Claude Code Prompt Cache TTL Changed from 1h to 5m — Quota Burn Rate Spike and Cost Impact
Around March 6, 2026, Claude Code users began experiencing a sudden spike in quota consumption and extra-usage billing. Analysis of ~120K API calls from user session JSONL logs revealed that Anthropic changed the default prompt-cache TTL from 1-hour to 5-minute per-request optimization. This caused a 17-26% cost increase for long coding sessions because cache_create operations (charged at write rate, $3.75-$6.25/MTok) replaced cheaper cache_read hits ($0.30-$0.50/MTok) when sessions paused beyond 5 minutes. A client-side bug in versions before v2.1.90 exacerbated the issue: sessions that exhausted subscription quotas would stay permanently on 5m TTL. Keywords: Claude Code cache TTL, prompt caching ephemeral_5m, quota burn rate, cache_create vs cache_read, Anthropic API pricing, v2.1.90 fix, JSONL session analysis, Max plan quota exhaustion.
Symptoms
- Quota limit reached much faster than before — users hitting 5-hour limits for the first time in March 2026 despite similar usage patterns
- Extra usage credits burning rapidly while Max/Pro plan quota shows high remaining capacity (e.g. 86%+ weekly capacity unused but $200 in extra credits consumed)
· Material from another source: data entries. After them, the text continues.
(** C9: [do_gettimeofday] reads [jiffies] once for the seconds ([j1]) and once
    for the microseconds ([j2]).  If less than a second and no wrap of the
    counter lies between the reads, both parts are in range without overflow,
    and the time is 10 ms per jiffy of the second read, exactly, unless a second
    boundary lies between the reads: then it is a full second behind, earlier
    than the time of the first read. *)
Theorem gettimeofday_two_reads (j1 j2 : Z) :
  0 ≤ j1 ≤ j2 → j2 < 2 ^ 32 → j2 < j1 + HZ →
  0 ≤ tv_sec (do_gettimeofday j1 j2) < 2 ^ 31 ∧ 0 ≤ tv_usec (do_gettimeofday j1 j2) < 1000000 ∧
  if j1 / HZ =? j2 / HZ
  then tv_total (do_gettimeofday j1 j2) = j2 * 10000
  else tv_total (do_gettimeofday j1 j2) = j2 * 10000 - 1000000 ∧
    tv_total (do_gettimeofday j1 j2) < j1 * 10000.
Proof.
  intros Hj Hw Hs. unfold tv_total, do_gettimeofday, HZ in *. cbn [tv_sec tv_usec].
  pose proof (Z.mod_pos_bound j2 100 ltac:(lia)) as Hm.
  pose proof (Z.mod_pos_bound j1 100 ltac:(lia)) as Hm1.
  pose proof (Z.div_mod j2 100 ltac:(lia)) as Hd2.
  pose proof (Z.div_mod j1 100 ltac:(lia)) as Hd1.
  rewrite u32_small by lia.
  replace (j2 mod 100 * 1000000) with (j2 mod 100 * 10000 * 100) by lia.
  rewrite Z.div_mul by lia.
  destruct (Z.eqb_spec (j1 / 100) (j2 / 100)); lia.
Qed.

Lemma gettimeofday_two_reads_witness :
  tv_total (do_gettimeofday 12345 12346) = 123460000 ∧
  tv_total (do_gettimeofday 199 200) = 1000000 ∧ 1000000 < 199 * 10000.
Proof.
  pose proof (gettimeofday_two_reads 12345 12346 ltac:(lia) ltac:(lia) ltac:(unfold HZ; lia)) as W1.
  pose proof (gettimeofday_two_reads 199 200 ltac:(lia) ltac:(lia) ltac:(unfold HZ; lia)) as W2.
  destruct W1 as (_ & _ & W1), W2 as (_ & _ & W2). split; [exact W1|exact W2].
Defined.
- Cache-creation token counts spike dramatically in session logs (ephemeral_5m_input_tokens replacing ephemeral_1h_input_tokens)
- Long coding sessions become disproportionately expensive — cost grows super-linearly with session length due to repeated cache re-creation after 5-minute pauses
- Sessions that exhausted subscription quota become stuck on 5m TTL until process restart (fixed in v2.1.90)
Error signatures
ephemeral_5m_input_tokens > 0 and ephemeral_1h_input_tokens == 0 in Claude Code JSONL session logs
API Error 400: 'You're out of extra usage' despite plan dashboard showing available quota
cache_creation tokens in usage object at 5m tier repeatedly for same context blocks
Possible causes
- Server-side per-request TTL optimization activated March 6, 2026: Claude Code client selects 5m vs 1h cache TTL per API request based on expected cache-reuse patterns. Anthropic tuned this heuristic so that one-shot or rarely-revisited requests use cheaper 5m writes (~1.25× base), while frequently re-accessed context uses 1h writes (~2× base with amortized reads). The net effect was more requests landing on 5m TTL, which penalizes long coding sessions with pauses.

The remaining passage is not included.